Existen muchos motivos para festejar la marcha de ayer, y la mayoría ya han sido expuestos por sus participantes y otros comentaristas. Desde la distancia, y por lo tanto reducido a ser un frío y cínico espectador, quisiera concentrarme en un aspecto, que no es necesariamente el más emotivo, pero quizás el de mayor impacto duradero.
El PRI estuvo en la marcha. No todo el PRI, no todos sus diputados, senadores y gobernadores, pero muchos de sus dirigentes. Portaron letreros o pancartas, corearon consignas, se codearon con cientos de miles de manifestantes en toda la República. En una palabra, se comprometieron a rechazar la reforma electoral de López Obrador, que destruiría al INE, y a defender a este último, por lo menos por ahora. Los votantes en el Estado de México, por ejemplo, les podrían cobrar muy cara su traición, en caso de producirse.
Esto significa, en los hechos, votar en contra de la reforma en el Congreso, y desistir de entrar en la dinámica de la negociación con el gobierno.
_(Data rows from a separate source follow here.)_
(** * WareBalancerAI: the analytical pipeline of [utils.py]

    A shallow embedding of the functions of [utils.py]:
    [calculate_demand], [compute_spi], [recommend_transfers],
    [calculate_metrics], [simulate_demand_change], [simulate_cost_change]
    and [validate_data], together with the properties of the pipeline.

    Conventions of the embedding.
    - A table of the pipeline is a list of records, one record per row, in
      row order. Its columns are those that [validate_data] requires, and
      its numeric columns hold numbers: text or a missing value in a numeric
      column, which [validate_data] does not rule out for every column, is
      outside the model of the pipeline.
    - A raw table, as [validate_data] receives it, is a finite map from
      column names to columns of cells.
    - A number is the rational [Q] it denotes. A Python float or a cell of
      a float64 column denotes a binary64 number, and an operation on
      floats returns the binary64 number nearest to the exact result
      ([fl], halves to the even significand); infinities and NaN are not
      modelled. A cell of an int64 column denotes an integer, and the
      arithmetic of such columns wraps around modulo [2^64].
    - A Python exception is a value of [exn] returned in [Raise].
    - [pandas.to_datetime], the sort behind [sort_values], the random
      source behind [DataFrame.sample] and the arithmetic of numpy on the
      scalars taken from a row belong to the libraries; they are parameters
      of the functions that call them. *)

From stdpp Require Import gmap strings.
From Stdlib Require Import List Bool Arith ZArith QArith Qround Qabs Lia.
From Stdlib Require Import String Ascii Permutation Sorted Floats.
Import ListNotations.

Local Open Scope string_scope.
Local Open Scope list_scope.
Local Open Scope Q_scope.

(** ** Python values *)

Inductive exn : Type :=
| ZeroDivisionError
| TypeError
| ValueError
| ParserError.

Inductive result (A : Type) : Type :=
| Ok (a : A)
| Raise (e : exn).
Arguments Ok {A} a.
Arguments Raise {A} e.

#[global] Instance result_ret : MRet result := fun A a => Ok a.
#[global] Instance result_bind : MBind result := fun A B k m =>
  match m with
  | Ok a => k a
  | Raise e => Raise e
  end.

#[global] Instance result_fmap : FMap result := fun A B f m =>
  match m with
  | Ok a => Ok (f a)
  | Raise e => Raise e
  end.

(** Python's [min(a, b)]: the first argument unless the second is smaller. *)
Definition py_min (a b : Q) : Q :=
  if Qlt_le_dec b a then b else a.

(** Python's [int(x)] on a number: truncation toward zero. *)
Definition py_int (x : Q) : Z :=
  Z.quot (Qnum x) (Zpos (Qden x)).

(** Python's [round(x)]: to the nearest integer, halves to the even one. *)
Definition py_round (x : Q) : Z :=
  let f := Qfloor x in
  match Qcompare (x - inject_Z f) (1 # 2) with
  | Lt => f
  | Gt => (f + 1)%Z
  | Eq => if Z.even f then f else (f + 1)%Z
  end.

(** The multiple of [1/100] nearest to [x], halves to the even multiple. *)
Definition nearest_hundredth (x : Q) : Q :=
  py_round (x * 100) # 100.

(** *** Binary64 *)

(** [2^p] for an integer [p]. *)
Definition pow2 (p : Z) : Q :=
  if (0 <=? p)%Z then inject_Z (2 ^ p) else 1 # Z.to_pos (2 ^ (- p)).

(** For [x > 0], the [e] with [2^e <= x < 2^(e+1)]. *)
Definition exponent (x : Q) : Z :=
  let k := (Z.log2 (Qnum x) - Z.log2 (Zpos (Qden x)))%Z in
  if Qle_bool (pow2 k) x then k else (k - 1)%Z.

(** The multiple of [2^p] nearest to [x], halves to the even multiple. *)
Definition round_at (p : Z) (x : Q) : Q :=
  inject_Z (py_round (x / pow2 p)) * pow2 p.

(** The exponent of the last place of the binary64 numbers of the size of
    [x > 0]: 53 significant bits, and [2^-1074] at the least. *)
Definition ulp_exponent (x : Q) : Z := Z.max (exponent x - 52) (-1074).

(** The binary64 number nearest to [x]: what [float] makes of a decimal or
    of an integer, and how every operation on floats ends. *)
Definition fl (x : Q) : Q :=
  let y := Qred x in
  match Qcompare y 0 with
  | Eq => 0
  | Gt => round_at (ulp_exponent y) y
  | Lt => - round_at (ulp_exponent (- y)) (- y)
  end.

(** [x * y], [x / y], [x + y] and [x - y] on Python floats. *)
Definition fmul (x y : Q) : Q := fl (x * y).
Definition fdiv (x y : Q) : Q := fl (x / y).
Definition fadd (x y : Q) : Q := fl (x + y).
Definition fsub (x y : Q) : Q := fl (x - y).

(** Python's [round(x, 2)] on a float: the decimal nearest to the exact
    value of [x], then the float nearest to that decimal. *)
Definition py_round2 (x : Q) : Q := fl (nearest_hundredth x).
Implica renunciar a cambalachear capítulos “buenos” por capítulos “malos”, y ceder en algunos puntos para conseguir otros. Obliga a volver a la moratoria constitucional, que nunca debieron abandonar, y resistir a las amenazas, extorsiones y chantajes que les dirigen Gobernación y Palacio Nacional. No para sacrificarse y caer en la cárcel, pero sí para encontrar la manera de permanecer en libertad sin someterse. Hay cómo.
Al despojar a López Obrador de la mayoría necesaria para modificaciones constitucionales, el PRI lo obligaría a sólo recortar los recursos del INE para 2024 (ya lo hizo para 2023), y a sustituir a los cuatro consejeros salientes, ya sea a través de la insaculación cargada, ya sea al dejar únicamente a siete consejeros más bien afines en sus cargos. Habría que lamentarlo, pero se trata de una captura parcial y efímera, que no alcanzaría para los fines que AMLO parece perseguir.
Ya se ha dicho repetidamente. Los fines para 2024 consisten en asegurar la reversión de una victoria exigua de la oposición, si sucediera. Es el manual de Trump y de Bolsonaro, o en realidad, el de López Obrador en Tabasco y en 2006. Sólo que en esta ocasión lo haría desde el poder, no contra el poder. Las semejanzas con el caso brasileño de hace un par de semanas son notables. Bolsonaro denunció el fraude antes de las elecciones, descalificó a la autoridad y al sistema electorales, y buscó involucrar al Ejército, del cual formó parte y al cual incorporó masivamente a su gobierno (en más de 6000 cargos). Los militares se negaron a rendir un informe contradiciendo el resultado electoral. Y cuando miles de brasileños partidarios de Bolsonaro se presentaron a las puertas de los cuarteles exigiendo un golpe de Estado, las Fuerzas Armadas declinaron rotundamente. Estoy seguro que las mexicanas procederían de igual manera, pero la tentación para López Obrador de instigarlas no se antoja despreciable. Mejor capturar al INE y evitar esa posible derrota.
Y, en efecto, es posible. Después de la marcha, el PRI puede envalentonarse. Al votar en contra de la reforma, se puede recomponer la alianza con el PAN y el PRD, tornando factible un triunfo en el Estado de México. Dicho resultado, de gestarse, permitiría reconstruir la alianza para la Presidencia, las gubernaturas y el Congreso para 2024 —y, en una de esas, ganar. Lo cual López Obrador no está dispuesto a permitir, bajo ninguna condición. Por eso importa tanto el éxito de la marcha, y por eso se encuentran tan ardidos los morenistas.